Thursday, 29 January 2009

Fragment complete

The previous blog entry is the complete chunk #2 – An Introduction to Java – the whole 2,500ish words. Feel free to add your comments and suggestions.

Thursday, 1 January 2009

An Introduction to Java - FINAL VERSION

In this fragment we will introduce you to Java, the programming language that is at the core of the Processing development environment.

We will first review some fundamental concepts that will help you to understand the features that have contributed to the success of Java, setting it apart from other programming models.

Next, we will wind back the clock and briefly review the events that led to the creation of Java from a historic perspective.

To conclude, we will take a quick look at some aspects of the Java syntax by examining a very simple Processing program.

You don’t have to know how a car works to be able to drive one; but if you do know the basics of combustion engines, transmission systems, braking systems, and tyre grip physics, it will make you a better – and safer – driver. The same applies to programming. So let’s start this introduction by looking at what is going on under the bonnet of our PCs when we run a computer program.

Everything You Always Wanted to Know About Computers, but Were Afraid to Ask

Let’s face it. For all their wonderful multimedia capabilities of modern day, computers are, at their heart, nothing more than number crunching machines.

Inside our PCs is located its single most important piece of hardware – the microprocessor, also known as the Central Processing Unit, or CPU. The CPU is responsible for executing program instructions and manipulating data. But there is one catch: CPUs understand only binary numbers (sequences of zeroes and ones). Program instructions and data expressed in binary format are commonly known as machine code.

On the same circuit board where the CPU is located, you will find a bunch of silicon chips which make up your PC’s Random Access Memory (RAM). It is in the RAM that the machine code is stored for the CPU to fetch and execute. What happens is this: whenever you ask your operating system (OS) to run a program, say, by double clicking on the program’s icon, your OS reads the relevant file(s) from disk and loads the program into RAM. Once in memory, the OS can start feeding the machine code to the CPU for execution. The combination of a specific operating system version running on a particular type of hardware is often referred to as a platform.

Now you know (almost) everything a programmer needs to know about computer architecture; you are on your way to becoming a geek. But to write a computer program in machine code that the CPU understands would be a colossal task, even for the geekiest among geeks, because binary numbers don’t mean much to us humans. Instead, we humans like to communicate concepts through words and sentences. So we have a problem: computers and people “speak” two completely different languages.
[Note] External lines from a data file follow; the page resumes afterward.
(** C8. Two runs on equal histories, with equal model names and a provider
    that answers alike in both, end alike: with the same exception, or with
    lists of the same content. A run changes no list object that was there
    and not the environment; the record of calls and the provider's state
    are as the one call to the provider leaves them. *)
Theorem get_agent_response_deterministic U U' w w' messages messages' hist :
  heap w !! messages = Some hist → heap w' !! messages' = Some hist →
  MODEL_NAME U = MODEL_NAME U' →
  (∀ cur, (completion (MODEL_NAME U) cur (provider w)).2
          = (completion (MODEL_NAME U) cur (provider w')).2) →
  let run := get_agent_response U messages w in
  let run' := get_agent_response U' messages' w' in
  outcome run = outcome run'
  ∧ (∀ l xs, heap w !! l = Some xs → heap run.1 !! l = Some xs)
  ∧ environ run.1 = environ w
  ∧ ((calls run.1 = calls w ∧ provider run.1 = provider w)
     ∨ ∃ cur, calls run.1 = calls w ++ [(MODEL_NAME U, cur)]
              ∧ provider run.1 = (completion (MODEL_NAME U) cur (provider w)).1).
Proof.
  intros H H' Hname Hsame run run'.
  pose proof (get_agent_response_run U w messages hist H) as Hrun. fold run in Hrun.
  pose proof (get_agent_response_run U' w' messages' hist H') as Hrun'.
  fold run' in Hrun'.
  destruct (run_of_inv U w hist run Hrun)
    as [(Hnil & Hnone & Heq & _)
       |(w1 & cur & Hp & _ & Hcalls & Hprov & Henv & Hheap & Hend)];
  destruct (run_of_inv U' w' hist run' Hrun')
    as [(Hnil' & Hnone' & Heq' & _)
       |(w1' & cur' & Hp' & _ & _ & _ & _ & _ & Hend')].
  - rewrite Heq, Heq'. simpl. split; [done|]. split; [done|]. split; [done|]. by left.
  - destruct Hp' as [_ [(? & _)|[[->|(r & ? & _)] _]]]; congruence.
  - destruct Hp as [_ [(? & _)|[[->|(r & ? & _)] _]]]; congruence.
  - assert (cur' = cur) as -> by by eapply prepared_functional.
    assert (reply_to U' w' cur = reply_to U w cur) as Hreply.
    { unfold reply_to. by rewrite <- Hname, Hsame. }
    rewrite Hreply in Hend'. split.
    + destruct (reply_to U w cur) as [e|reply].
      * by rewrite Hend, Hend'.
      * destruct Hend as (l & Hl & _ & Hat). destruct Hend' as (l' & Hl' & _ & Hat').
        destruct run as [wr [?|?]], run' as [wr' [?|?]]; simplify_eq/=.
        by rewrite Hat, Hat'.
    + split; [intros l xs Hl; by eapply lookup_weaken|]. split; [done|].
      right. by exists cur.
Qed.

(** C9. Whether a system message is put in front depends on the role of the
    first message alone: the list passed in is itself the conversation
    exactly when its first message has role "system". Then, whatever the
    content of that message, the history is what the provider is sent, and
    what is returned is the history and the reply. *)
Theorem get_agent_response_role_only U w messages hist :
  heap w !! messages = Some hist →
  let run := get_agent_response U messages w in
  ((current_messages messages w).2 = inr messages ↔ first_role hist = Some "system")
  ∧ (first_role hist = Some "system" →
       current_messages messages w = (w, inr messages)
       ∧ sent w run = [(MODEL_NAME U, hist)]
       ∧ ∀ out, returned run = Some out →
           ∃ reply, out = hist ++ [reply] ∧ head out = head hist).
Proof.
  intros H run.
  pose proof (get_agent_response_run U w messages hist H) as Hrun. fold run in Hrun.
  destruct (current_messages_cases w messages hist H)
    as [[Hsys Hcur]|[[Hlacks (w1 & l & Hcur & Hnew & _)]|(_ & Hnone & Hcur)]];
    rewrite Hcur; simpl.
  - split; [done|]. intros _. split; [done|].
    assert (∀ w1 cur, prepared w hist w1 cur → cur = hist) as Hhist.
    { intros w1 cur [_ [(_ & -> & _)|[[->|(r & ? & ?)] _]]]; [done|done|congruence]. }
    split.
    + destruct (run_of_inv U w hist run Hrun)
        as [(_ & ? & _)|(w1 & cur & Hp & Hsent & _)]; [congruence|].
      by rewrite <- (Hhist _ _ Hp).
    + intros out Hout.
      destruct (run_of_returned U w hist run out Hrun Hout)
        as (w1 & cur & reply & Hp & _ & _ & ->).
      rewrite (Hhist _ _ Hp). eexists. split; [done|]. by destruct hist.
  - assert (first_role hist ≠ Some "system") as Hno.
    { destruct Hlacks as [->|(r & ? & ?)]; [done|congruence]. }
    split; [|done]. split; [|done]. intros [= ->]. congruence.
  - split; [|congruence]. split; [done|congruence].
Qed.

(** C10. The condition of line 66 raises nothing on a history every message
    of which has a "role": on the empty history it is true although
    [messages[0]] would raise [IndexError] there, so the subscript is not
    evaluated; on any other it reads the role. The one exception it can
    raise is the [KeyError] of a first message without "role". *)
Theorem lacks_system_message_total w messages hist :
  heap w !! messages = Some hist →
  (hist = [] →
     list_getitem messages 0 w = (w, inl IndexError)
     ∧ lacks_system_message messages w = (w, inr true))
  ∧ (Forall has_role hist →
     ∃ b, lacks_system_message messages w = (w, inr b))
  ∧ (∀ e, (lacks_system_message messages w).2 = inl e →
     e = KeyError (VStr "role")
     ∧ ∃ m rest, hist = m :: rest ∧ m !! "role" = None).
Proof.
  intros H. rewrite (lacks_system_message_run w messages hist H).
  split; [|split].
  - intros ->. split; [by apply list_getitem_empty|done].
  - intros Hroles. destruct Hroles as [|m rest [r Hr] _]; [by eexists|].
    rewrite Hr. by eexists.
  - intros e. destruct hist as [|m rest]; [done|].
    destruct (m !! "role") eqn:Hr; [done|]. simpl. intros [= <-].
    split; [done|]. by exists m, rest.
Qed.

End Claims.

(** ** Further properties of [get_agent_response] *)

Section Further.
Context `{Ext : Externals}.
Implicit Types (w : World) (l messages : loc) (hist cur out : list Message).

(** Line 77 finds a string exactly in the well-shaped responses. *)
Lemma first_choice_content_str resp c :
  first_choice_content resp = inr (VStr c) ↔ well_shaped resp c.
Proof.
  split.
  - unfold first_choice_content, well_shaped. intros H.
    destruct resp as [| | | | |items]; try done. simpl in H.
    destruct (assoc "choices" items) as [choices|] eqn:Hchoices; [|done].
    destruct choices as [| | |s|xs|]; try done; simpl in H.
    { destruct (seq_index (length (chars s)) 0) as [j|]; [|done].
      destruct (chars s !! j); done. }
    destruct xs as [|choice rest]; [done|]. simpl in H.
    destruct choice as [| | | | |citems]; try done. simpl in H.
    destruct (assoc "message" citems) as [msg|] eqn:Hmsg; [|done]. simpl in H.
    destruct msg as [| | | | |mitems]; try done. simpl in H.
    destruct (assoc "content" mitems) as [content|] eqn:Hcontent; [|done].
    injection H as ->. by exists items, citems, rest, mitems.
  - intros (items & citems & rest & mitems & -> & Hchoices & Hmsg & Hcontent).
    unfold first_choice_content. simpl. rewrite Hchoices. simpl.
    rewrite Hmsg. simpl. by rewrite Hcontent.
Qed.

(** Lines 76 to 79 give a string exactly on the well-shaped responses. *)
Lemma assistant_reply_content_inr resp s :
  assistant_reply_content resp = inr s ↔ ∃ c, well_shaped resp c ∧ s = strip c.
Proof.
  unfold assistant_reply_content. split.
  - destruct (first_choice_content resp) as [e|v] eqn:Hv; [done|]. simpl.
    destruct v as [| | |c| |]; try done. simpl. intros [= <-].
    exists c. split; [by apply first_choice_content_str|done].
  - intros (c & Hc%first_choice_content_str & ->). by rewrite Hc.
Qed.

(** How a run ends once the provider has answered its call with [r]. *)
Lemma run_of_answered U w hist run model cur p r :
  run_of U w hist run →
  sent w run = [(model, cur)] →
  completion model cur (provider w) = (p, r) →
  match r ≫= assistant_reply_content with
  | inl e => run.2 = inl e
  | inr s =>
      ∃ w1 l, prepared w hist w1 cur ∧ run.2 = inr l ∧ heap w1 !! l = None
              ∧ heap run.1 !! l = Some (cur ++ [message "assistant" s])
  end.
Proof.
  intros Hrun Hsent Hcall.
  destruct (run_of_inv U w hist run Hrun)
    as [(_ & _ & _ & Hnone)|(w1 & cur' & Hp & Hsent' & _ & _ & _ & _ & Hend)].
  { rewrite Hnone in Hsent. done. }
  rewrite Hsent' in Hsent. injection Hsent as <- <-.
  unfold reply_to in Hend. rewrite Hcall in Hend. simpl in Hend.
  destruct (r ≫= assistant_reply_content) as [e|s].
  - by rewrite Hend.
  - destruct Hend as (l & ? & ? & ?). by exists w1, l.
Qed.
(** * Sentry API client: pagination walker, request executor, query
    composition and local text filter

    A shallow embedding of [sentry_cli.py] (and of the same client class in
    [sentry_client.py]) together with the properties of its pagination and
    filtering core.

    Modelling decisions.
    - Python exceptions are explicit: every fallible operation returns an
      [Outcome], and code that talks to the network is a state transformer
      over a [World] that holds the remote server and the log of requests
      sent so far.
    - The [while] loop of [_get_paginated] need not terminate (an unbounded
      walk against a server that always announces a next page), so it takes
      fuel; [OutOfFuel] means that the loop was still running.
    - What the Python runtime and the [requests] and [datetime] libraries do
      is not part of the repository. [raise_for_status] and the shape of
      [Response.links] follow the [requests] library; case folding, [str()]
      of non-string values and ISO date parsing are an interface
      ([Runtime]) over which every definition and theorem is generic. *)

From Stdlib Require Import ZArith String Ascii Lia.
From stdpp Require Import base option list gmap strings pretty.

Open Scope string_scope.
Open Scope list_scope.
Open Scope Z_scope.

(** ** Data *)

Set Warnings "-register-all".

(** Values decoded from JSON ([Dict[str, Any]] and what it contains). *)
Inductive JSON : Type :=
| JNull
| JBool (b : bool)
| JNum (n : Z)
| JStr (s : string)
| JArr (l : list JSON)
| JObj (m : gmap string JSON).

(** [requests.Response]: the fields the client reads. [json] is the decoded
    body of a list endpoint (a JSON array), [None] when [.json()] raises.
    [links] is the parsed [Link] header, keyed by [rel]. *)
Record Response : Type := mkResponse {
  status_code : Z;
  text : string;
  json : option (list JSON);
  links : gmap string (gmap string string)
}.

Inductive Exn : Type :=
| HTTPError (response : Response)
| ConnectionError (msg : string)
| JSONDecodeError
| KeyError (key : string)
| AttributeError
| ValueError
| SystemExit (code : Z).

Inductive Outcome (A : Type) : Type :=
| Return (a : A)
| Raise (e : Exn)
| OutOfFuel.
Arguments Return {A} a.
Arguments Raise {A} e.
Arguments OutOfFuel {A}.

(** One HTTP GET as [requests.get(url, headers=..., params=...)] sends it. *)
Record Request : Type := mkRequest {
  req_url : string;
  req_headers : gmap string string;
  req_params : option (gmap string JSON)
}.

(** What comes back from the network: a response (of any status), or an
    exception raised by [requests.get] itself. *)
Inductive Reply : Type :=
| Responded (r : Response)
| Failed (e : Exn).

(** The outside world: the remote server, whose reply may depend on every
    request it has seen before, and the requests sent so far. *)
Record World : Type := mkWorld {
  remote : list Request -> Request -> Reply;
  sent : list Request
}.

Definition M (A : Type) : Type := World -> World * Outcome A.

Definition ret {A} (a : A) : M A := fun w => (w, Return a).

Definition bind {A B} (m : M A) (k : A -> M B) : M B :=
  fun w =>
    match m w with
    | (w', Return a) => k a w'
    | (w', Raise e) => (w', Raise e)
    | (w', OutOfFuel) => (w', OutOfFuel)
    end.

Definition obind {A B} (o : Outcome A) (k : A -> Outcome B) : Outcome B :=
  match o with
  | Return a => k a
  | Raise e => Raise e
  | OutOfFuel => OutOfFuel
  end.

Definition lift {A} (o : Outcome A) : M A := fun w => (w, o).

Notation "x <- c1 ;; c2" := (bind c1 (fun x => c2))
  (at level 100, c1 at next level, right associativity).
Notation "x <~ c1 ;; c2" := (obind c1 (fun x => c2))
  (at level 100, c1 at next level, right associativity).

(** [try: ... except Exception as e: handler]. [SystemExit] is not an
    [Exception] and passes through. *)
Definition try_except {A} (body : M A) (handler : Exn -> M A) : M A :=
  fun w =>
    match body w with
    | (w', Raise (SystemExit c)) => (w', Raise (SystemExit c))
    | (w', Raise e) => handler e w'
    | r => r
    end.

(** ** The [requests] library *)

Definition requests_get (url : string) (headers : gmap string string)
    (params : option (gmap string JSON)) : M Response :=
  fun w =>
    let req := mkRequest url headers params in
    let w' := mkWorld (remote w) (sent w ++ [req]) in
    match remote w (sent w) req with
    | Responded r => (w', Return r)
    | Failed e => (w', Raise e)
    end.

(** [Response.raise_for_status]: an [HTTPError] holding the response for a
    status from 400 up to 599, nothing otherwise. *)
Definition raise_for_status (r : Response) : Outcome unit :=
  if bool_decide (400 <= status_code r < 600) then Raise (HTTPError r)
  else Return tt.

(** [response.json()] *)
Definition response_json (r : Response) : Outcome (list JSON) :=
  match json r with
  | Some items => Return items
  | None => Raise JSONDecodeError
  end.

(** ** [class SentryClient] *)

Record SentryClient : Type := mkClient {
  base_url : string;
  auth_token : string;
  org_slug : string;
  headers : gmap string string
}.

Definition SentryClient_init (auth_token org_slug base_url : string)
    : SentryClient :=
  mkClient base_url auth_token org_slug
    (<["Authorization" := "Bearer " +:+ auth_token]>
       (<["Content-Type" := "application/json"]> ∅)).

Definition default_base_url : string := "https://sentry.io/api/0".

Definition _get (self : SentryClient) (url : string)
    (params : option (gmap string JSON)) : M Response :=
  response <- requests_get url (headers self) params ;;
  _ <- lift (raise_for_status response) ;;
  ret response.

(** ['next' in response.links and
     response.links['next'].get('results') == 'true'] *)
Definition has_more (response : Response) : bool :=
  match links response !! "next" with
  | Some next => bool_decide (next !! "results" = Some "true")
  | None => false
  end.

(** [response.links['next']['url']] *)
Definition next_url (response : Response) : Outcome string :=
  match links response !! "next" with
  | Some next =>
      match next !! "url" with
      | Some u => Return u
      | None => Raise (KeyError "url")
      end
  | None => Raise (KeyError "next")
  end.

(** [max_pages and page_count >= max_pages] *)
Definition bound_reached (max_pages : option Z) (page_count : Z) : bool :=
  match max_pages with
  | None => false
  | Some n => if bool_decide (n = 0) then false else bool_decide (n <= page_count)
  end.

(** The [while url:] loop of [_get_paginated]; the state of the loop is
    [url], [params], [all_items] and [page_count]. *)
Fixpoint paginate_loop (fuel : nat) (self : SentryClient) (url : string)
    (params : option (gmap string JSON)) (max_pages : option Z)
    (all_items : list JSON) (page_count : Z) : M (list JSON) :=
  if bool_decide (url = "") then ret all_items
  else
    match fuel with
    | O => lift OutOfFuel
    | S fuel' =>
        response <- _get self url params ;;
        items <- lift (response_json response) ;;
        let all_items := all_items ++ items in
        if has_more response then
          url <- lift (next_url response) ;;
          let params := None in
          let page_count := page_count + 1 in
          if bound_reached max_pages page_count then ret all_items
          else paginate_loop fuel' self url params max_pages all_items page_count
        else ret all_items
    end.

Definition _get_paginated (fuel : nat) (self : SentryClient) (url : string)
    (params : option (gmap string JSON)) (max_pages : option Z)
    : M (list JSON) :=
  paginate_loop fuel self url params max_pages [] 0.

(** [list_issue_events] *)
Definition list_issue_events (fuel : nat) (self : SentryClient)
    (issue_id : string) (limit : Z) (paginate : bool) (max_pages : option Z)
    : M (list JSON) :=
  let url := base_url self +:+ "/issues/" +:+ issue_id +:+ "/events/" in
  let params : gmap string JSON := {[ "limit" := JNum limit ]} in
  if paginate then _get_paginated fuel self url (Some params) max_pages
  else
    response <- _get self url (Some params) ;;
    lift (response_json response).

(** Truth value of an optional string ([if x:]): [None] and the empty string
    are false. The result is the value itself when it is true. *)
Definition truthy (x : option string) : option string :=
  match x with
  | Some s => if bool_decide (s = "") then None else Some s
  | None => None
  end.

(** [list_issues] *)
Definition list_issues (self : SentryClient) (project_slug : option string)
    (stats_period : string) (limit : Z) (sort : string)
    (query : option string) : M (list JSON) :=
  let url :=
    match truthy project_slug with
    | Some p =>
        base_url self +:+ "/projects/" +:+ org_slug self +:+ "/" +:+ p
          +:+ "/issues/"
    | None =>
        base_url self +:+ "/organizations/" +:+ org_slug self +:+ "/issues/"
    end in
  let params : gmap string JSON :=
    <["statsPeriod" := JStr stats_period]>
      (<["limit" := JNum limit]> (<["sort" := JStr sort]> ∅)) in
  let params :=
    match truthy query with
    | Some q => <["query" := JStr q]> params
    | None => params
    end in
  response <- _get self url (Some params) ;;
  lift (response_json response).

(** ** The Python runtime *)

(** What the embedding takes from the interpreter and its standard library:
    [str.lower], [str()] of a value that is not a [str], and
    [datetime.fromisoformat] ([None] when it raises [ValueError]) with
    [datetime.isoformat]. *)
Class Runtime : Type := mkRuntime {
  str_lower : string -> string;
  repr : JSON -> string;
  datetime : Type;
  fromisoformat : string -> option datetime;
  isoformat : datetime -> string
}.

(** [a in b] on strings *)
Fixpoint is_prefix (p s : string) : bool :=
  match p, s with
  | EmptyString, _ => true
  | String a p', String b s' => bool_decide (a = b) && is_prefix p' s'
  | String _ _, EmptyString => false
  end.

Fixpoint contains (needle hay : string) {struct hay} : bool :=
  is_prefix needle hay
  || match hay with
     | EmptyString => false
     | String _ hay' => contains needle hay'
     end.

(** The command line of [fetch-issues], as [argparse] hands it over. *)
Record Args : Type := mkArgs {
  arg_project : string;
  arg_environment : option string;
  arg_start_at : option string;
  arg_end_at : option string;
  arg_query : option string;
  arg_text_filter : option string;
  arg_stats_period : option string;
  arg_limit : Z;
  arg_sort : string
}.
Can We Have a Translator, Please?

If you need to communicate with a person who only understands Japanese, and you don’t know the first thing about the Japanese language, what do you do? You hire a translator, of course. And that’s exactly the solution that computer scientists came up with to solve the computer-human language mismatch: let’s create programming languages based on words and sentences that people understand (called high-level programming languages), and then use software to translate these “human-friendly” program files (the source code) into machine code for the CPU to execute. The translation process from source code to machine code is called compilation. There are two categories of software that performs compilation: source code compilers and source code interpreters.

Meet the Compiler

A compiler performs source code compilation before program execution, storing the resulting machine code on disk as an executable program. When the operating system loads a compiled program into RAM for execution, the CPU can execute it straight away without any delays since it is already in binary format. Compiled programs use the CPU speed to the full; they are said to be high-performing programs.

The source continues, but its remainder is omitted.